# Left Hand Laydown Threading Bar Question



## MrWhoopee (Jan 15, 2020)

I just bought a left hand inserted threading bar for internal threading from the inside out (backside, reverse rotation). The correct insert is a 16IL-AG60. It appears, with possible exception of the top rake, that insert is the same as a 16ER-AG60. Am I missing something?


----------



## graham-xrf (Jan 15, 2020)

MrWhoopee said:


> I just bought a left hand inserted threading bar for internal threading from the inside out (backside, reverse rotation). The correct insert is a 16IL-AG60. It appears, with possible exception of the top rake, that insert is the same as a 16ER-AG60. Am I missing something?
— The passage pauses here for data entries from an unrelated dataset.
(** The short-circuit chain of the launch manifest check. *)
Definition manifest_differs (channel : ServerChannelRecord) : result bool :=
  let manifest := manifest (lineage channel) in
  let identity := ESCROW_V5_LAUNCH_IDENTITY in
  let genesis := genesis manifest in
  let evidence := genesisEvidence channel in
  let lower_differs a b := toLowerCase a !== toLowerCase b in
  or_else (Ok (network manifest !== cc_network (channelConfig channel))) (
  or_else (texts_differ (compiler_json (compiler manifest)) (compiler_json (li_compiler identity))) (
  or_else (texts_differ (source_json (source manifest)) (source_json (li_source identity))) (
  or_else (texts_differ (bytecode_json (bytecode manifest)) (bytecode_json (li_bytecode identity))) (
  or_else (texts_differ (constructorSlots manifest) (li_constructorSlots identity)) (
  or_else (texts_differ (abi manifest) (li_abi identity)) (
  or_else (texts_differ (selectors manifest) (li_selectors identity)) (
  or_else (Ok (lower_differs (identitySha256 manifest) (li_identitySha256 identity)
               || lower_differs (genesis_covenantId genesis) (sv_covenantId channel)
               || lower_differs (genesis_transactionId genesis) (txid (genesisOutpoint evidence))
               || negb (sameOutpoint (authorizingInputOutpoint genesis) (gv_authorizingInput evidence))
               || negb (sameOutpoint (genesis_outpoint genesis) (genesisOutpoint evidence))
               || lower_differs (genesis_scriptPublicKey genesis) (genesisScriptPublicKey evidence)
               || (genesis_value genesis !== genesisAmount evidence)))
    (texts_differ (accepted_json (acceptance genesis)) (accepted_json (gv_acceptance evidence)))))))))).

Definition assertServerChannelLineageConsistency (channel : ServerChannelRecord) : result () :=
  _ ← canonicalCovenantTransitions sha256 (lineage channel);
  differs ← manifest_differs channel;
  _ ← throw_if differs "server channel does not match its immutable covenant launch manifest";
  match currentHead (lineage channel) with
  | None => throw_if (sv_status channel !== Refunded) "terminal covenant lineage requires a refunded channel"
  | Some head =>
      _ ← throw_if (sv_status channel === Refunded) "refunded server channel still has a derived covenant head";
      throw_if ((toLowerCase (txid (outpoint head)) !== toLowerCase (txid (activeOutpoint channel)))
                || (index (outpoint head) !== index (activeOutpoint channel))
                || (toLowerCase (scriptPublicKey head) !== toLowerCase (activeScriptPublicKey channel))
                || (value head !== sv_fundingAmount channel)
                || (claimedCumulativeAmount head !== sv_claimedCumulativeAmount channel))
        "server channel head does not match its derived covenant lineage"
  end.

Definition assertServerCovenantJournalExtension (previous next : ServerChannelRecord) : result () :=
  _ ← assertServerChannelLineageConsistency previous;
  _ ← assertServerChannelLineageConsistency next;
  differs ← texts_differ (manifest_json (manifest (lineage previous))) (manifest_json (manifest (lineage next)));
  _ ← throw_if differs "covenant launch manifest is immutable";
  assertCovenantLineageExtension sha256 (lineage previous) (lineage next).
Lemma lineage_fold_ok head t steps o n l o' n' l' :
  fold_result (lineage_step head t) steps (o, n, l) = Ok (o', n', l') ->
  head_chain (scriptPublicKey head) t o n steps o' n' /\
  l' = match last steps with Some step => Some (toLowerCase (st_transactionId step)) | None => l end.
Proof.
  revert o n l. induction steps as [|step steps IH]; intros o n l; cbn [fold_result].
  - intros [= <- <- <-]. split; [constructor|done].
  - intros (r & Hs & Hr)%bind_ok. apply lineage_step_ok in Hs as (m & -> & ? & ? & ? & ? & ? & ? & ?).
    apply IH in Hr as [Hc ->]. split; [by econstructor|]. rewrite last_cons. by destruct (last steps).
Qed.

(** A chain grows by the threshold with every step and ends at the last successor. *)
Lemma chain_growth spk t o n steps o' n' :
  head_chain spk t o n steps o' n' ->
  n + Z.of_nat (length steps) * t <= n' /\ index o' = index o /\
  (forall step, last steps = Some step ->
     o' = lower_outpoint (outpoint (st_successor step)) /\ c_amount (st_successor step) = toString n').
Proof.
  induction 1 as [|o n step steps o' n' m Hf Ho Ht Hi Hs Hm Hb Hc (Hg & Hx & Hl)]; [split; [cbn; lia|done]|].
  cbn [length]. split; [lia|]. split; [by rewrite Hx|].
  destruct steps as [|s steps]; [|exact Hl]. intros ? [= <-]. inversion Hc; subst. done.
Qed.

(** A head is only moved along a proven chain: when external
    successors are applied, each of the 1 to 64 steps spends the outpoint the previous one
    left, keeps the output index and the script and adds at least the head's threshold; the
    new head is the last successor, its amount has grown by at least that many thresholds,
    its version by exactly the number of steps, and it is an available, valid head.  Claimed
    and retired heads are never moved. *)
Theorem head_lineage_sound blake2b other_dates head input next :
  applyExactHeadLineage blake2b other_dates head input = Ok next ->
  exists t n n' v o step,
    additiveThresholdSompi head = toString t /\ currentAmount head = toString n /\ version head = toString v /\
    let k := Z.of_nat (length (la_steps input)) in
    1 <= k <= MAX_EXTERNAL_LINEAGE_STEPS /\ h_status head <> claimed /\ h_status head <> retired /\
    head_chain (scriptPublicKey head) t (currentOutpoint head) n (la_steps input) o n' /\
    0 < t /\ n + k * t <= n' /\ last (la_steps input) = Some step /\
    currentOutpoint next = lower_outpoint (outpoint (st_successor step)) /\
    index (currentOutpoint next) = index (currentOutpoint head) /\
    currentAmount next = toString n' /\ version next = toString (v + k) /\
    get (lastTransactionId next) = Some (toLowerCase (st_transactionId step)) /\
    h_status next = available /\ additiveThresholdSompi next = additiveThresholdSompi head /\
    valid_head blake2b other_dates next.
Proof.
  unfold applyExactHeadLineage. intros H. inv_result. cbv zeta in H. inv_result. inv_bool.
  match goal with Hf : fold_result _ _ _ = Ok ?x |- _ => destruct x as [[o n'] l]; apply lineage_fold_ok in Hf as [Hc ->] end.
  apply bind_ok in H as (v & Hv & H).
  repeat match goal with Hp : parseSompiString _ = Ok _ |- _ => apply parse_ok in Hp as [? ?] end.
  destruct (chain_growth _ _ _ _ _ _ _ Hc) as (Hg & Hx & Hlast).
  destruct (last (la_steps input)) as [step|] eqn:El.
  2:{ apply last_None in El. match goal with Hn : Z.of_nat _ <> 0 |- _ => by rewrite El in Hn end. }
  destruct (Hlast step eq_refl) as [Ho Ham].
  pose proof (normalize_idempotent _ _ _ _ H) as Hvalid. apply normalize_head_iff in H as [Hok ->].
  do 6 eexists. do 3 (split; [eassumption|]). cbv zeta. unfold MAX_EXTERNAL_LINEAGE_STEPS in *.
  split; [lia|]. do 2 (split; [done|]). split; [eassumption|].
  split.
  { destruct (hk_threshold _ _ _ Hok) as (t & Ht & Htr). change (additiveThresholdSompi head = toString t) in Ht.
    match goal with Hh : additiveThresholdSompi head = toString ?x |- 0 < ?x =>
      assert (x = t) as -> by (apply toString_inj_all; congruence) end. lia. }
  split; [done|]. split; [reflexivity|].
  match goal with |- context [lower_head ?k ?h] => destruct (lower_head_fields k h) as [(_ & -> & _) (_ & _ & -> & -> & -> & -> & _)] end.
  split; [subst o; apply lower_outpoint_idem|]. split; [done|]. split; [done|]. split; [done|].
  split; [|by split].
  rewrite lower_head_last. change (get (lower_if_present (Present (toLowerCase (st_transactionId step)))) = Some (toLowerCase (st_transactionId step))).
  by rewrite lower_if_present_get, toLowerCase_idem.
Qed.
Definition prepareExactTransition (command : ExactTransitionCommand) (snapshot : ExactTransitionSnapshot) :
    result ExactTransitionChanges :=
  match command with
  | RegisterHeadCommand input => prepareRegisterHead snapshot input
  | UnavailableHeadCommand input =>
      match s_head snapshot with
      | None => Throw (Error "exact head was not found")
      | Some head => prepareUnavailableHead head input
      end
  | LineageCommand input =>
      match s_head snapshot with
      | None => Throw (Error "exact head was not found")
      | Some head =>
          next ← applyExactHeadLineage blake2b other_dates head input;
          Ok ((just_result (HeadResult next)) <| ch_head := Some next |>)
      end
  | ClaimCommand input => prepareClaim snapshot input
  | CommitCommand payment identifier => prepareCommit snapshot payment identifier
  | _ =>
      match s_attempt snapshot with
      | None => Throw (Error "exact settlement attempt was not found")
      | Some attempt => prepareAttempt command snapshot attempt
      end
  end.
End Transitions.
That confuses me. But looking at the part numbers, one is coded "IL" compared to the other coded "ER", clearly suggesting "internal left" and "external right".  The difference might be in underside clearance. Inside a small bore, it might rub. Surely two part codes mean they are definitely different in some way.
I don't think you are missing anything. I would also wonder about that.


----------



## LEEQ (Jan 15, 2020)

I recently went through the same thing. After much looking I felt like there was a fair amount of evidence that an internal left insert is the same as an external right insert. I bought the internal left and internal right threading tools as well as the external right and external left.  I purchased some internal right and external right inserts. I have used internal right inserts in a lefthand external tool upside down to cut a right hand external thread away from the chuck. I used the same method to make a plug gauge. I then threaded internally as you suggest( in reverse, tool upright, cutting the far side of bore, feeding away from the chuck) with the external right insert in the internal left tool. All of my threads seem to be great. I can't find anything wrong with them. I used these methods to produce a 1/2 20 external thread finding my desired over the wires number with the machinery handbook 23. I then purchased a nut and tested the fit. All was well. These experiences suggest to me that I am getting away with what you're contemplating. I might be cutting a misshapen thread, but they seem to fit commercial stuff when cut to a class 2 with the inserts and methods mentioned. I would love to hear from an authority. I couldn't find mention of any IL inserts most places I looked either. I also use the threading tool to find my over the wires number and set my handwheel to zero when threading away from the chuck externally. I just use the threading insert to make my undercut and measure with one or two wires. When I am at the proper number I set the cross slide to zero and know how deep to go. I read up on these methods, but my confidence in trying them came from watching it in action thanks to Joe Pie. All of my measuring methods and threading tricks come from him. I just took a leap on the bangood threading tools and the insert guess. Good luck and keep us posted


----------



## LEEQ (Jan 15, 2020)

Oh, also. I believe these inserts top rake goes straight back. As in not higher on the chuck side or the tailstock either one. Just slanting back straight unlike your average hss right hand cutting tool. My biggest concern was helix angle. I thought and researched till my head hurt and then bought the righties. If they aren't right for everything, they are at least right for half of everything, right?


----------



## BGHansen (Jan 15, 2020)

I put a 16ER-AG60 insert under a microscope and it looks at 50x to be perfectly straight up/down on the nose.  So no side relief angle.  I guess they could tip the insert some in the holder to get some relief, but that'd change the 60 deg. angle some (?).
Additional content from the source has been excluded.